Kios milik Agus Triyanto yang merupakan warga Jalan Jali RT 10 RW 04 Gayamharjo, Prambanan itu berada di sisi selatan selatan nomor empat. Kebetulan kios tersebut dimanfaatkan sebagai dapur. Selain milik Agus, dua kios lain yang terbakar adalah milik Sardi Wiyono, 55, yang juga warga Jali, Gayamharjo. Kiosnya terletak di sisi utara nomor satu dan dua. Kedua kios itu berisi barang dagangan seperti buah-buahan, sayuran dan sembako serta sejumlah uang penjualan. Hasil penghitungan sementara Sardi menderita kerugian barang dagangan sebesar Rp30 Juta.

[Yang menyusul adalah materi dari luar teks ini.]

(* ===== verification/CStr.v ===== *)
(** Counted strings and I/O buffers: [src/util/str.h] and [src/util/buffer.h].

    A [str_t] is a pointer and a length into memory owned by someone else, so it
    is a pair of numbers here as well and its bytes are read through the memory.
    [str_atoi] is the decimal reader behind the Content-Length header. *)

From stdpp Require Import base gmap list numbers strings.
From Stdlib Require Import ZArith Lia.
From S2P Require Import Prelude.

Definition CR : Z := 13.
Definition LF : Z := 10.
Definition CRLF : list Z := [CR; LF].

Record str_t : Type := Str { sp : Z; slen : Z }.

#[export] Instance str_t_eq_dec : EqDecision str_t.
Proof. solve_decision. Defined.

Definition NULL_STRING : str_t := Str NULL 0.

(* str_init stores NULL_STRING in its argument *)
Definition str_init : str_t := Str NULL 0.

Definition set_sp (s : str_t) (p : Z) : str_t := Str p (slen s).
Definition set_slen (s : str_t) (n : Z) : str_t := Str (sp s) n.

(** [strcmp] returns 0 exactly on equal strings. *)
Definition str_equal (s t : list Z) : bool := bool_decide (s = t).

Definition is_digit (c : Z) : bool := ("0"%c <=? c) && (c <=? "9"%c).

(* the loop from index [i] with [n] bytes left *)
Fixpoint str_atoi_loop (m : gmap Z Z) (p : Z) (n : nat) (val : Z) : cres Z :=
  match n with
  | O => Ok val
  | S n =>
      c ← load m p;
      if is_digit c then
        v ← int_arith (10 * val);
        v ← int_arith (v + (c - "0"%c));
        str_atoi_loop m (p + 1) n v
      else Ok val
  end.

Definition str_atoi (m : gmap Z Z) (s : str_t) : cres Z :=
  str_atoi_loop m (sp s) (Z.to_nat (slen s)) 0.

(** ** Buffers *)

Record buffer : Type := Buffer {
  b_start : Z;
  b_end : Z;
  b_pos : Z;
  b_last : Z
}.

#[export] Instance buffer_eq_dec : EqDecision buffer.
Proof. solve_decision. Defined.

Definition bind_buffer (buff len : Z) : buffer :=
  Buffer buff (buff + len) buff buff.

Definition set_pos (b : buffer) (p : Z) : buffer :=
  Buffer (b_start b) (b_end b) p (b_last b).
Definition set_last (b : buffer) (p : Z) : buffer :=
  Buffer (b_start b) (b_end b) (b_pos b) p.

(** ** Strings in memory *)

(** [bytes_at m p l]: the bytes [l] are stored from address [p] on. *)
Fixpoint bytes_at (m : gmap Z Z) (p : Z) (l : list Z) : Prop :=
  match l with
  | [] => True
  | c :: l => m !! p = Some c ∧ bytes_at m (p + 1) l
  end.

Definition holds (m : gmap Z Z) (s : str_t) (l : list Z) : Prop :=
  slen s = Z.of_nat (length l) ∧ bytes_at m (sp s) l.

Lemma bytes_at_app m p l1 l2 :
  bytes_at m p (l1 ++ l2) ↔
  bytes_at m p l1 ∧ bytes_at m (p + Z.of_nat (length l1)) l2.
Proof.
  revert p. induction l1 as [|c l1 IH]; intros p; cbn [bytes_at app length].
  - rewrite Z.add_0_r. tauto.
  - rewrite IH, Nat2Z.inj_succ, <-Z.add_1_l, Z.add_assoc. tauto.
Qed.

Lemma bytes_at_lookup m p l i c :
  bytes_at m p l → l !! i = Some c → m !! (p + Z.of_nat i) = Some c.
Proof.
  revert p i. induction l as [|a l IH]; intros p i Hb Hi; [done|].
  destruct Hb as [Ha Hl]. destruct i as [|i]; simplify_eq/=.
  - by rewrite Z.add_0_r.
  - rewrite Nat2Z.inj_succ, <-Z.add_1_l, Z.add_assoc. by apply IH.
Qed.

(** Bytes outside the updated address are untouched. *)
Lemma bytes_at_insert_ne m p l a v :
  (a < p ∨ p + Z.of_nat (length l) ≤ a) →
  bytes_at m p l → bytes_at (<[a := v]> m) p l.
Proof.
  revert p. induction l as [|c l IH]; intros p Ha; cbn [bytes_at length] in *; [done|].
  intros [Hc Hl]. split; [rewrite lookup_insert_ne; [done | lia]|].
  apply IH; [lia | done].
Qed.

(** All addresses of [lo, hi) are mapped. *)
Definition mapped (m : gmap Z Z) (lo hi : Z) : Prop :=
  ∀ a, lo ≤ a < hi → is_Some (m !! a).

(** A memory that holds just the bytes [l] from [p] on. *)
Definition mem_of (p : Z) (l : list Z) : gmap Z Z :=
  list_to_map (zip (seqZ p (Z.of_nat (length l))) l).

Lemma mem_of_lookup p l x : mem_of p l !! x = if decide (p ≤ x < p + Z.of_nat (length l)) then l !! Z.to_nat (x - p) else None.
Proof.
  unfold mem_of. revert p. induction l as [|c l IH]; intros p.
  { case_decide; [cbn in *; lia | done]. }
  cbn [length]. replace (seqZ p (Z.of_nat (S (length l)))) with (p :: seqZ (p + 1) (Z.of_nat (length l))).
  2: { rewrite (seqZ_cons p) by lia. do 2 f_equal; lia. }
  cbn [zip_with list_to_map]. destruct (decide (x = p)) as [->|Hne].
  - cbn. rewrite lookup_insert_eq. rewrite decide_True by lia. by rewrite Z.sub_diag.
  - cbn. rewrite lookup_insert_ne by done. rewrite IH. destruct (decide (p + 1 ≤ x < p + 1 + Z.of_nat (length l))).
    + rewrite decide_True by lia. replace (Z.to_nat (x - p)) with (S (Z.to_nat (x - (p + 1)))) by lia. done.
    + rewrite decide_False by lia. done.
Qed.

(** ** The value read by [str_atoi] *)

(** The longest prefix of digits. *)
Fixpoint digits_prefix (l : list Z) : list Z :=
  match l with
  | c :: l => if is_digit c then c :: digits_prefix l else []
  | [] => []
  end.

(** Decimal value, most significant digit first. *)
Definition dec_step (v c : Z) : Z := 10 * v + (c - "0"%c).
Definition decimal (l : list Z) : Z := fold_left dec_step l 0.

Lemma is_digit_range c : is_digit c = true ↔ 48 ≤ c ≤ 57.
Proof. unfold is_digit. lia. Qed.

Lemma dec_step_mono l v :
  forallb is_digit l = true → 0 ≤ v → v ≤ fold_left dec_step l v.
Proof.
  revert v. induction l as [|c l IH]; intros v Hd Hv; simpl in *; [lia|].
  apply andb_true_iff in Hd as [Hc Hd]. apply is_digit_range in Hc.
  specialize (IH (dec_step v c) Hd). unfold dec_step in *. lia.
Qed.

Lemma digits_prefix_digits l : forallb is_digit (digits_prefix l) = true.
Proof. induction l as [|c l IH]; simpl; [done|]. destruct (is_digit c) eqn:E; simpl; [by rewrite E|done]. Qed.

Lemma str_atoi_loop_spec m p l v :
  bytes_at m p l → 0 ≤ v < 2 ^ 31 →
  str_atoi_loop m p (length l) v =
  if fold_left dec_step (digits_prefix l) v <? 2 ^ 31
  then Ok (fold_left dec_step (digits_prefix l) v) else Ub.
Proof.
  revert p v. induction l as [|c l IH]; intros p v Hb Hv; cbn [str_atoi_loop length digits_prefix].
  - simpl. by rewrite (proj2 (Z.ltb_lt v (2 ^ 31))) by lia.
  - destruct Hb as [Hc Hl]. unfold load. rewrite Hc. cres_simpl.
    destruct (is_digit c) eqn:Ed; [|simpl; by rewrite (proj2 (Z.ltb_lt v (2 ^ 31))) by lia].
    pose proof (proj1 (is_digit_range c) Ed) as Hr.
    cbn [fold_left]. change "0"%c with 48.
    pose proof (dec_step_mono (digits_prefix l) (dec_step v c) (digits_prefix_digits l)) as Hm.
    assert (Hw : 10 * v + (c - 48) = dec_step v c) by done.
    destruct (dec_step v c <? 2 ^ 31) eqn:Ew.
    + rewrite int_arith_ok by lia. cres_simpl.
      rewrite Hw, int_arith_ok by lia. cres_simpl.
      by rewrite IH by (done || lia).
    + rewrite (proj2 (Z.ltb_ge (fold_left _ _ _) (2 ^ 31))) by lia.
      destruct (int_arith (10 * v)) as [w| |] eqn:E1; [|done|by unfold int_arith in E1; case_match].
      apply int_arith_inv in E1 as [-> _]. cres_simpl. rewrite Hw.
      by rewrite int_arith_ub by lia.
Qed.

(** [str_atoi] returns the value of the longest digit prefix, when it fits an
    [int]; a larger value overflows. *)
Lemma str_atoi_spec m s l :
  holds m s l →
  str_atoi m s =
  if decimal (digits_prefix l) <? 2 ^ 31 then Ok (decimal (digits_prefix l)) else Ub.
Proof.
  intros [Hlen Hb]. unfold str_atoi. rewrite Hlen, Nat2Z.id.
  by rewrite str_atoi_loop_spec by (done || lia).
Qed.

Kemudian satu kios lagi yang terbakar adalah milik Lasyanto, 42, yang tercatat sebagai warga Jali RT 12 RS 04 Gayamharjo. Satu kios berada di tengah nomor tiga berisi sembako dan uang Rp7 Juta ludes tak tersisa. Lasyanto menderita kerugian barang dagangan Rp20 Juta.

"Kami mengamankan barang bukti sebuah tungku untuk memasak dan panci dengan tinggi sekitar 40 sentimeter," ungkapnya.

Saat disinggung mengenai ganti rugi, Sugiyanto menegaskan belum ada pembahasan lebih lanjut terkait hal tersebut. Karena kejadian itu merupakan musibah. Pasar itu merupakan pasar desa para pedagang menyewa kios tersebut. Tetapi pihaknya bersyukur masih dapat menyelamatkan lebih dari 20 kios dari kobaran api.

"Total sebenarnya ada 28 kios dan los. Sebagian besar disewa oleh orang lokal," imbuhnya.